- **Problem to solve**
Restate verbatim the span of lines below between the line with "(kind : key_kind)" and the line with "let spec := trim raw in", including those two lines, and only that span.
[[ Materials provided open ]]
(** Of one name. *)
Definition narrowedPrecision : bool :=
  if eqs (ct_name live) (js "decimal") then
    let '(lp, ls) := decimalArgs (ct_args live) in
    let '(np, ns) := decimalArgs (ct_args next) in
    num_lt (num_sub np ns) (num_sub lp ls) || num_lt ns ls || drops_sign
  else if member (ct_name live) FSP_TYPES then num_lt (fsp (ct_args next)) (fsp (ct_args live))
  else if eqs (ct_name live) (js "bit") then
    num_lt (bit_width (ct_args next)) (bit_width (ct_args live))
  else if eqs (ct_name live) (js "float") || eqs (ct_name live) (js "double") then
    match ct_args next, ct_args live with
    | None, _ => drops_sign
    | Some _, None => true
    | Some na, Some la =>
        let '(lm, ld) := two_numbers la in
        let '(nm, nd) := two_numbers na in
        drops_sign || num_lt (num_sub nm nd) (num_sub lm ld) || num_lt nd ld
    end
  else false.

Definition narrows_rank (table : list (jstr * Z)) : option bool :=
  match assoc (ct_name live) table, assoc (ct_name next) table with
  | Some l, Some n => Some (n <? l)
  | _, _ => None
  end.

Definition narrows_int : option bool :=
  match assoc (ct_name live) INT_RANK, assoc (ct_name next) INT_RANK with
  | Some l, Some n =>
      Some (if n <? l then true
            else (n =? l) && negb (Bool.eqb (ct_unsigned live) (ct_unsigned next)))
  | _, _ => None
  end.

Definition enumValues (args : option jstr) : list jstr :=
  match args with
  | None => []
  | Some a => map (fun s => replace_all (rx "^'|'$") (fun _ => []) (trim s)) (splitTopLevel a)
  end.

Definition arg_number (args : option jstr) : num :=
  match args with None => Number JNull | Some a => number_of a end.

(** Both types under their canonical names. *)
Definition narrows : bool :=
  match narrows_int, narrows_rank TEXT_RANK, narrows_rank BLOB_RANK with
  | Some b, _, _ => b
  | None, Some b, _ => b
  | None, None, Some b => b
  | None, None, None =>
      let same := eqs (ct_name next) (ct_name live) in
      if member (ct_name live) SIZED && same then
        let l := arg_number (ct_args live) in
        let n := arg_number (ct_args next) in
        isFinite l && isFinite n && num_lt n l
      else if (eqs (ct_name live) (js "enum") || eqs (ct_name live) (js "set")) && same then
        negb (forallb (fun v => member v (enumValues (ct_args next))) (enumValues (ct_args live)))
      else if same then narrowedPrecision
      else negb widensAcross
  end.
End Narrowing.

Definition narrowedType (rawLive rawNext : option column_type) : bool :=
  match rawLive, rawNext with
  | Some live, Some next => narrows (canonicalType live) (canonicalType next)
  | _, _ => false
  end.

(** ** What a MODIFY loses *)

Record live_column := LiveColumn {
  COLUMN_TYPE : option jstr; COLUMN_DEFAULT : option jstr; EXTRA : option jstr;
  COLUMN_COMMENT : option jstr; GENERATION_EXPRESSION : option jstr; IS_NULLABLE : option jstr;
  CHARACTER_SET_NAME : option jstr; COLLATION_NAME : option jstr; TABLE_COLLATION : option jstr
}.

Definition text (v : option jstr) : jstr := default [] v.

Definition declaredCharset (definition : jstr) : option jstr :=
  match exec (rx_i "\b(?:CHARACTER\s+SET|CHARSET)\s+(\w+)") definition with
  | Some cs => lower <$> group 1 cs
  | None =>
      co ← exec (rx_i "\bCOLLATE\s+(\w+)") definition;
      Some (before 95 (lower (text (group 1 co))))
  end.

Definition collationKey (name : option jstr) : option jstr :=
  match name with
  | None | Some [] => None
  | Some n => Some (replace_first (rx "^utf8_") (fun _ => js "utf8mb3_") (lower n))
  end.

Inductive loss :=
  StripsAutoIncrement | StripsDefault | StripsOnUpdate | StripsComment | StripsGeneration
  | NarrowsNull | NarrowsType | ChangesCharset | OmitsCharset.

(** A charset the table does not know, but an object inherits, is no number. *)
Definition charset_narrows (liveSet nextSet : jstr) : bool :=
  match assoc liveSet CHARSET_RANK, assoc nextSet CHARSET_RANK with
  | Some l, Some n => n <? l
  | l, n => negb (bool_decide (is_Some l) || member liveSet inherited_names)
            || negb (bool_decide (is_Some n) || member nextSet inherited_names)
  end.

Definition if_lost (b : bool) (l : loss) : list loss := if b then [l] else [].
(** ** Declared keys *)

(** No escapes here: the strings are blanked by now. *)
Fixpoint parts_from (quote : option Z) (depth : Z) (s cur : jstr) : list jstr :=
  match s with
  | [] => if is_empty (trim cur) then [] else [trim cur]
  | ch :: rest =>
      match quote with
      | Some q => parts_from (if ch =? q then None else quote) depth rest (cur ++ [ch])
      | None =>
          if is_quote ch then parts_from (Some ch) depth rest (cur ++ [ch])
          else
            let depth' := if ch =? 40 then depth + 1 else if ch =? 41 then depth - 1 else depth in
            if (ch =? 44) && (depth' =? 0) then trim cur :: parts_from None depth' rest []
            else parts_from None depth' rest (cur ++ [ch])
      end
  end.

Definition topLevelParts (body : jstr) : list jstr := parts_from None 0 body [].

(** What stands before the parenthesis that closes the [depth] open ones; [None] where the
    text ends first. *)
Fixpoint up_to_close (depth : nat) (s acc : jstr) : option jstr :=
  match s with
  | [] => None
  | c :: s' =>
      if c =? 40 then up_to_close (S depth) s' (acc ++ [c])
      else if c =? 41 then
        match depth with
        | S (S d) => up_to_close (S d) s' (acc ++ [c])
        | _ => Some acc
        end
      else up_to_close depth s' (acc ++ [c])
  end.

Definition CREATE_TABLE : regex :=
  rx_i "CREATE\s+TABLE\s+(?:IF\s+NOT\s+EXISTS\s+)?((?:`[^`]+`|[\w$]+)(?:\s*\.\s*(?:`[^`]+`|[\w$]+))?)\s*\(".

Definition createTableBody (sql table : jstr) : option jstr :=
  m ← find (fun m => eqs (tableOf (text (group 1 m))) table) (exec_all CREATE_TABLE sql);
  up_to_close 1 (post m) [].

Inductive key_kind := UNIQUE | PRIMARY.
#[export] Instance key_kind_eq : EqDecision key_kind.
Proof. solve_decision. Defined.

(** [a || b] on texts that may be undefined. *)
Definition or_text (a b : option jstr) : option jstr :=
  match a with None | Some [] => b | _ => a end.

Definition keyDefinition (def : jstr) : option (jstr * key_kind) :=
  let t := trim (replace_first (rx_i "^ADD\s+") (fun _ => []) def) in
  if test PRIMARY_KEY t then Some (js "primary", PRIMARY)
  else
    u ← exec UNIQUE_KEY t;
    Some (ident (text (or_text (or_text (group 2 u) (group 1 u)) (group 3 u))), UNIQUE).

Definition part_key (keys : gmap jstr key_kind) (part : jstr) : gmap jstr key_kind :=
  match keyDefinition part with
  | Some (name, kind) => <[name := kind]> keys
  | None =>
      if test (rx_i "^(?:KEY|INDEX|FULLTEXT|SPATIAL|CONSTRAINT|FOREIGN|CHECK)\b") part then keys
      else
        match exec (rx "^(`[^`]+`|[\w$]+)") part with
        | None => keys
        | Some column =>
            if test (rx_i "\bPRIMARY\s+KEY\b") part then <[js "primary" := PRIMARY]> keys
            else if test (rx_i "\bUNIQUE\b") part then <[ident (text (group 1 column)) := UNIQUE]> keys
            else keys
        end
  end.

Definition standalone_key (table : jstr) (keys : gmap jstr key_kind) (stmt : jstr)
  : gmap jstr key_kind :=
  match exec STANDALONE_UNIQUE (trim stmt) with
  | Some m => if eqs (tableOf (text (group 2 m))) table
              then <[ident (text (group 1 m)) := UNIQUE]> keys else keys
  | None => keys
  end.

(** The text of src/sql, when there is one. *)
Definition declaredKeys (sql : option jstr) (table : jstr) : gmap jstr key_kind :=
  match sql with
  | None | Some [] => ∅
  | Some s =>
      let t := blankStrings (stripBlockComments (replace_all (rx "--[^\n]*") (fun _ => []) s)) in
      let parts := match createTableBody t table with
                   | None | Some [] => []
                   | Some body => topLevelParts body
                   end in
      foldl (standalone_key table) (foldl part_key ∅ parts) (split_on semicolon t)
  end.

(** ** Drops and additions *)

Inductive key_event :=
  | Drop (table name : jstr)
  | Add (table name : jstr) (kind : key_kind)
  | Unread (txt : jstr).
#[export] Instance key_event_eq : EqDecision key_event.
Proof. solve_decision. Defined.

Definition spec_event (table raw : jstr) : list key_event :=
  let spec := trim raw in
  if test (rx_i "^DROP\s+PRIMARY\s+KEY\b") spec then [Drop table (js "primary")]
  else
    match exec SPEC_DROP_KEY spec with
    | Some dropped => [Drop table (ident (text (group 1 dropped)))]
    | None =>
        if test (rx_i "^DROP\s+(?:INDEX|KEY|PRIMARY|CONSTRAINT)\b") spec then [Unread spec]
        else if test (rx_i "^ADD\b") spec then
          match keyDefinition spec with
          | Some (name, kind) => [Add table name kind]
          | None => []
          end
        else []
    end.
[[ Materials provided closed ]]
- **Reply to the task**
  | Add (table name : jstr) (kind : key_kind)
  | Unread (txt : jstr).
#[export] Instance key_event_eq : EqDecision key_event.
Proof. solve_decision. Defined.

Definition spec_event (table raw : jstr) : list key_event :=
  let spec := trim raw in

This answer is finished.